[ABOUT THIS EXERCISE] Beneath this instruction is a listing. Transcribe from it only the stretch from the line with "Spec → list" through the line with "Spec A) (sp", both end lines included, exactly as written.

==== TASK DATA ====

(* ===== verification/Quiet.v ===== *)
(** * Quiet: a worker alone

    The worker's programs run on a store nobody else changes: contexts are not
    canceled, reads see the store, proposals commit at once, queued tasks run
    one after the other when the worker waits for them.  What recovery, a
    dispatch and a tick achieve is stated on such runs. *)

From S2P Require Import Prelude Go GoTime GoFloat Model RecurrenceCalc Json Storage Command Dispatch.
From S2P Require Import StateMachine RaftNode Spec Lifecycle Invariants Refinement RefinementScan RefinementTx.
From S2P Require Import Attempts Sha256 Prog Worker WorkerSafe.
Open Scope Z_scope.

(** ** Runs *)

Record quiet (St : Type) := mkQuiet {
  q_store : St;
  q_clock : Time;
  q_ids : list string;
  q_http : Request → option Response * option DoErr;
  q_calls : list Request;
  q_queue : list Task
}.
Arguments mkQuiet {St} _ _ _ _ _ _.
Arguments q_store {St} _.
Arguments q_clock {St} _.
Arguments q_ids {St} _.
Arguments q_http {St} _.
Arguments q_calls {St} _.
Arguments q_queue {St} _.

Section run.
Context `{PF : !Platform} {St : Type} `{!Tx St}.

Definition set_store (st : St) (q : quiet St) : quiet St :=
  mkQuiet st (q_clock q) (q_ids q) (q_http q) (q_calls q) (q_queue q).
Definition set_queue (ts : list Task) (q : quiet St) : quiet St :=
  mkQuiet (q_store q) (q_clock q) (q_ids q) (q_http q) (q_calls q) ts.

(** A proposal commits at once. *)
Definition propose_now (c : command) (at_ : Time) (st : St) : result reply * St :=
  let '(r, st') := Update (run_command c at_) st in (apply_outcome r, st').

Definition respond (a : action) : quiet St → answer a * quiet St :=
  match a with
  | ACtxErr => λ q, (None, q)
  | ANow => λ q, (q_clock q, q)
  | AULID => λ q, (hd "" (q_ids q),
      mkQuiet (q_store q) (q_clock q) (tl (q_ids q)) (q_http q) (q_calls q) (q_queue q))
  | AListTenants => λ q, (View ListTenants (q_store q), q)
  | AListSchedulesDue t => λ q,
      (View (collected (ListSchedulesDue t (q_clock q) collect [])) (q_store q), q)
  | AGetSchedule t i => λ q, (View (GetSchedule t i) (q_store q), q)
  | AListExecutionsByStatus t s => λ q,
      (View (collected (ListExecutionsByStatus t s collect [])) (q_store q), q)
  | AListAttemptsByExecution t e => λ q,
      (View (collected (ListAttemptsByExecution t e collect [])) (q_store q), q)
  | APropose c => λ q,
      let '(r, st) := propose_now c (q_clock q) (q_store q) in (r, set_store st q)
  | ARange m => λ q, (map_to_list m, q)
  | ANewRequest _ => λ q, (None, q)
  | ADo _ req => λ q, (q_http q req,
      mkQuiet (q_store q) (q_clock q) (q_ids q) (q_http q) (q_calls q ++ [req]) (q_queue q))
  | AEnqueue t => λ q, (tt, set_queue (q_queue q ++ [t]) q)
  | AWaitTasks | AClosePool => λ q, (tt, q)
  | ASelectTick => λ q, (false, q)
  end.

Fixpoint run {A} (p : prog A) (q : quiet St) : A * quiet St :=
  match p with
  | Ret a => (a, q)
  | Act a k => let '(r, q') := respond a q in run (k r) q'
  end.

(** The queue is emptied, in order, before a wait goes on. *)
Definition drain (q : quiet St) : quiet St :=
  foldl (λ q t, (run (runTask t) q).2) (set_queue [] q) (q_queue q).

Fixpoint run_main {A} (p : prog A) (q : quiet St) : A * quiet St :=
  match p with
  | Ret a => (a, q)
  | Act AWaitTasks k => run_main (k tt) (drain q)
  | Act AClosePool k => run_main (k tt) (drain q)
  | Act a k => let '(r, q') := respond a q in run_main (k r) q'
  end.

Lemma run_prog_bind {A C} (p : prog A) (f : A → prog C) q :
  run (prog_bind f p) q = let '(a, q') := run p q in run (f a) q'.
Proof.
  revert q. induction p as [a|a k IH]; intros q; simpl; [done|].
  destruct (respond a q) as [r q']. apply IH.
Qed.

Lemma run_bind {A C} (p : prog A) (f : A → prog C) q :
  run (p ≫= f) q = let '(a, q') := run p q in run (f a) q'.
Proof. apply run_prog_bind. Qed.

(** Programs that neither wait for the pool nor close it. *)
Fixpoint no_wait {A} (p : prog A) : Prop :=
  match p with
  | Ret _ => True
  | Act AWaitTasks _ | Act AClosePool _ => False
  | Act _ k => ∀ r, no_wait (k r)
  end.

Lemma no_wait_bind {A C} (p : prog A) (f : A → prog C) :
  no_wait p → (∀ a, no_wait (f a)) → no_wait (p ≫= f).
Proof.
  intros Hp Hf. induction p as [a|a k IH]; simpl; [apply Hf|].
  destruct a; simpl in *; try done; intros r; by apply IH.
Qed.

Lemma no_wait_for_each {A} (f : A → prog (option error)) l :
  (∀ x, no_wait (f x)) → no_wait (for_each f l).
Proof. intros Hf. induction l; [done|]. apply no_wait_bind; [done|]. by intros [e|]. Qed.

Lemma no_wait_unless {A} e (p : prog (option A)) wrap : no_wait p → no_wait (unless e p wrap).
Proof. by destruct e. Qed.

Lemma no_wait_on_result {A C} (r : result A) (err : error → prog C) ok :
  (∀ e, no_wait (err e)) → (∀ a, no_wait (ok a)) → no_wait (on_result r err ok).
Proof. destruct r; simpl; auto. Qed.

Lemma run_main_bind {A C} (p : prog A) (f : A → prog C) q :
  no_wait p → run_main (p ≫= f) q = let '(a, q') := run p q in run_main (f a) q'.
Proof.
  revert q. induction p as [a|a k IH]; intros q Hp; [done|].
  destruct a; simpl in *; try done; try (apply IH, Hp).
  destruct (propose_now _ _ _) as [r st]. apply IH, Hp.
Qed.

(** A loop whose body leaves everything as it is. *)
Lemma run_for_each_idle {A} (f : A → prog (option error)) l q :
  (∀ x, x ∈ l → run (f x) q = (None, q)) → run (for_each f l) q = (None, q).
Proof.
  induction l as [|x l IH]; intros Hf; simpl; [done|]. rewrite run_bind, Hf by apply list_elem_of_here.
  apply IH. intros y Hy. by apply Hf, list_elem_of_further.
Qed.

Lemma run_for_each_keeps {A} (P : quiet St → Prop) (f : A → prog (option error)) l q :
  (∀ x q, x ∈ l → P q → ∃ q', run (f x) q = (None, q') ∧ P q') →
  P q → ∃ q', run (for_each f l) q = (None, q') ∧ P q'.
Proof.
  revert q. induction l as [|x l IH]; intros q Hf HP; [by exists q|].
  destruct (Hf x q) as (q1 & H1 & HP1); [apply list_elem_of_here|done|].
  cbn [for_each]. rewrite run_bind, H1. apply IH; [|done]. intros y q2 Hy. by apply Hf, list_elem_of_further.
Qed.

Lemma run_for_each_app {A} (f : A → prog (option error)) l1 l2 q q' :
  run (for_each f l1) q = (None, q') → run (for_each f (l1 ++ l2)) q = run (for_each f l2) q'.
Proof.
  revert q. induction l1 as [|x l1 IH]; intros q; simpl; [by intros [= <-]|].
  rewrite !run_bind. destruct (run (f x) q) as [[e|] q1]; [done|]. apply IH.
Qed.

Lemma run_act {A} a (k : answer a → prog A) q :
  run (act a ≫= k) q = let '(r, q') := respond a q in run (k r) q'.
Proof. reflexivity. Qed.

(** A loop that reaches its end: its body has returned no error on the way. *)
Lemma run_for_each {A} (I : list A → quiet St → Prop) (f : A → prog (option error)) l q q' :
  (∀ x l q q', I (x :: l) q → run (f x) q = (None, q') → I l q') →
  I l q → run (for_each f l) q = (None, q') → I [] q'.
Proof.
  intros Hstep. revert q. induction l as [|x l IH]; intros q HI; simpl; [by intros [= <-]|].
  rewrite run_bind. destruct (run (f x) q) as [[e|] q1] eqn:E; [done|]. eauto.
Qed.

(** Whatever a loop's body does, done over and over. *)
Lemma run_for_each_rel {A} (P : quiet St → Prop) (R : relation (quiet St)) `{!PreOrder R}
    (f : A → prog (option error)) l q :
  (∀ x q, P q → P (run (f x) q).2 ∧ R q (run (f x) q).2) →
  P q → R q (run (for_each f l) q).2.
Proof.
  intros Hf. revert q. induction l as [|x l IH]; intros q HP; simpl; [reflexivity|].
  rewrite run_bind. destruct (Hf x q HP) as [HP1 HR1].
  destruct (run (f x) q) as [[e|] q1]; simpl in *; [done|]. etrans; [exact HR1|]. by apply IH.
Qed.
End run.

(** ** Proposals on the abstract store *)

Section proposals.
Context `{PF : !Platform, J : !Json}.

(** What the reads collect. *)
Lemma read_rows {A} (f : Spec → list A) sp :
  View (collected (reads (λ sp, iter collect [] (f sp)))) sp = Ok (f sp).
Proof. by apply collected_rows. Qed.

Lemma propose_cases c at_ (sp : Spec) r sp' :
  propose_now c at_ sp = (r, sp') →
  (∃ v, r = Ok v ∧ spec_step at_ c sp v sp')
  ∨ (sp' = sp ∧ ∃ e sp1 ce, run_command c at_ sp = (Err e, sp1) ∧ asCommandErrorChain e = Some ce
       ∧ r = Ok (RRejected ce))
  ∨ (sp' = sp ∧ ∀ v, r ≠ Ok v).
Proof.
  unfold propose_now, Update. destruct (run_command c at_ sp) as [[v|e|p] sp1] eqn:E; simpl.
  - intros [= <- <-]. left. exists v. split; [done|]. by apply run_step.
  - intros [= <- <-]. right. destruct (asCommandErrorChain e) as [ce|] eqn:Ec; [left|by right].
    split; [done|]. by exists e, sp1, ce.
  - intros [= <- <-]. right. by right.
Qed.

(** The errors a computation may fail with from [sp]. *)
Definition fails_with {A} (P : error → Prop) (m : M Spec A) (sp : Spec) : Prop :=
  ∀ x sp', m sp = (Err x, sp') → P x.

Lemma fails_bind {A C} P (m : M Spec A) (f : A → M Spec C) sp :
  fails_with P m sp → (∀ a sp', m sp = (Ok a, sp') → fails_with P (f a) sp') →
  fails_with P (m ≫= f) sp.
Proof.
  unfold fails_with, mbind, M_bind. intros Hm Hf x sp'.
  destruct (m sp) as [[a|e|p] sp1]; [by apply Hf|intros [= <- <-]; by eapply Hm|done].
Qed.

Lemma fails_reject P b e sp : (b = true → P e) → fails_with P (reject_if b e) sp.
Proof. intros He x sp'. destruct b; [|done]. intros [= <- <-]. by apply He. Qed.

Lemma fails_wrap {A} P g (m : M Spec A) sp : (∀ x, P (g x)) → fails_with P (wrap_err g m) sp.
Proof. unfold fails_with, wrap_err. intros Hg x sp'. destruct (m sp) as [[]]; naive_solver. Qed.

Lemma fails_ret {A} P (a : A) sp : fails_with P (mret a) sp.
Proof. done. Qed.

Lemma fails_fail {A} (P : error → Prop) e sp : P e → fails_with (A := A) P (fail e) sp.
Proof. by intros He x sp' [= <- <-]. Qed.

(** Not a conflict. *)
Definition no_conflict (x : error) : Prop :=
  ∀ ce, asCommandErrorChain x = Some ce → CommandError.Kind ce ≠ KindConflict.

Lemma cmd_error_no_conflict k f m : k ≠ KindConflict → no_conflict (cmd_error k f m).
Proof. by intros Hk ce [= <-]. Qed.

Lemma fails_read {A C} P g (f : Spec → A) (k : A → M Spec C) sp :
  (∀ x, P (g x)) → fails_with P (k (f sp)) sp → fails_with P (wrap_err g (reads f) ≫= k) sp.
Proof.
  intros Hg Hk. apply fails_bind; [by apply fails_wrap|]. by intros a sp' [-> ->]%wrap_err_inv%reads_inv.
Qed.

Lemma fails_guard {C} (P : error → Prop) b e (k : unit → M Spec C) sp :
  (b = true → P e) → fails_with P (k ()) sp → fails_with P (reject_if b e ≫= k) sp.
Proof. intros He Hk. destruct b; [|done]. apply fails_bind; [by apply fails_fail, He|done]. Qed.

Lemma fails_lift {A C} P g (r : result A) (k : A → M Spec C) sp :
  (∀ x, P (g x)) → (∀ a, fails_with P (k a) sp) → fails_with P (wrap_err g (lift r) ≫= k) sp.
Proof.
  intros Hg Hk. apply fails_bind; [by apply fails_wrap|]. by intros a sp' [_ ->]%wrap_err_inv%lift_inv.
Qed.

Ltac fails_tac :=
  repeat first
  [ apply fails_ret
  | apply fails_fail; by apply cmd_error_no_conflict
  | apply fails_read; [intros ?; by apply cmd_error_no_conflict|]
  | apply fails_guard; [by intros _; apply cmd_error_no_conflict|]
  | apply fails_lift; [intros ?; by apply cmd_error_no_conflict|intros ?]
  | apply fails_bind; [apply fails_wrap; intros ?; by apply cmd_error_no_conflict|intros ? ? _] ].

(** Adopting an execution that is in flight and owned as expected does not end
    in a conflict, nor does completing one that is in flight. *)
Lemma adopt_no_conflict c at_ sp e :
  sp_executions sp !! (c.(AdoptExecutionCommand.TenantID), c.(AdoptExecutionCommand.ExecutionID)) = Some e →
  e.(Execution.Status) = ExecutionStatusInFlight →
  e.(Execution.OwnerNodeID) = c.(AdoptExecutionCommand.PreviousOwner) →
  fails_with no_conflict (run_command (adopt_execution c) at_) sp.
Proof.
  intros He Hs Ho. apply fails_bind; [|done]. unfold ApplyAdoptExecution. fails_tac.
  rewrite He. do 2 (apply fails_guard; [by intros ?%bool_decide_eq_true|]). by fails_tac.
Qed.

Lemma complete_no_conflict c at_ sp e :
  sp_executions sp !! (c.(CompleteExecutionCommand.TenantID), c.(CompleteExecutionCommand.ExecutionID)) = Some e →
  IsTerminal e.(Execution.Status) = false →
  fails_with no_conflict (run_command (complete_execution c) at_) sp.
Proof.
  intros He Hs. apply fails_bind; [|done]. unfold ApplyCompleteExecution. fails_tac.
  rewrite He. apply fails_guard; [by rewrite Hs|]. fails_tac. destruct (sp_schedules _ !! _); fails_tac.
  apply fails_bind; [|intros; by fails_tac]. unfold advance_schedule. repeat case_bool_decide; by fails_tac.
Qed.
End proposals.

====

[WRITTEN SOLUTION]
Lemma read_rows {A} (f : Spec → list A) sp :
  View (collected (reads (λ sp, iter collect [] (f sp)))) sp = Ok (f sp).
Proof. by apply collected_rows. Qed.

Lemma propose_cases c at_ (sp : Spec) r sp' :
  propose_now c at_ sp = (r, sp') →
  (∃ v, r = Ok v ∧ spec_step at_ c sp v sp')
  ∨ (sp' = sp ∧ ∃ e sp1 ce, run_command c at_ sp = (Err e, sp1) ∧ asCommandErrorChain e = Some ce
       ∧ r = Ok (RRejected ce))
  ∨ (sp' = sp ∧ ∀ v, r ≠ Ok v).
Proof.
  unfold propose_now, Update. destruct (run_command c at_ sp) as [[v|e|p] sp1] eqn:E; simpl.
  - intros [= <- <-]. left. exists v. split; [done|]. by apply run_step.
  - intros [= <- <-]. right. destruct (asCommandErrorChain e) as [ce|] eqn:Ec; [left|by right].
    split; [done|]. by exists e, sp1, ce.
  - intros [= <- <-]. right. by right.
Qed.

(** The errors a computation may fail with from [sp]. *)
Definition fails_with {A} (P : error → Prop) (m : M Spec A) (sp : Spec) : Prop :=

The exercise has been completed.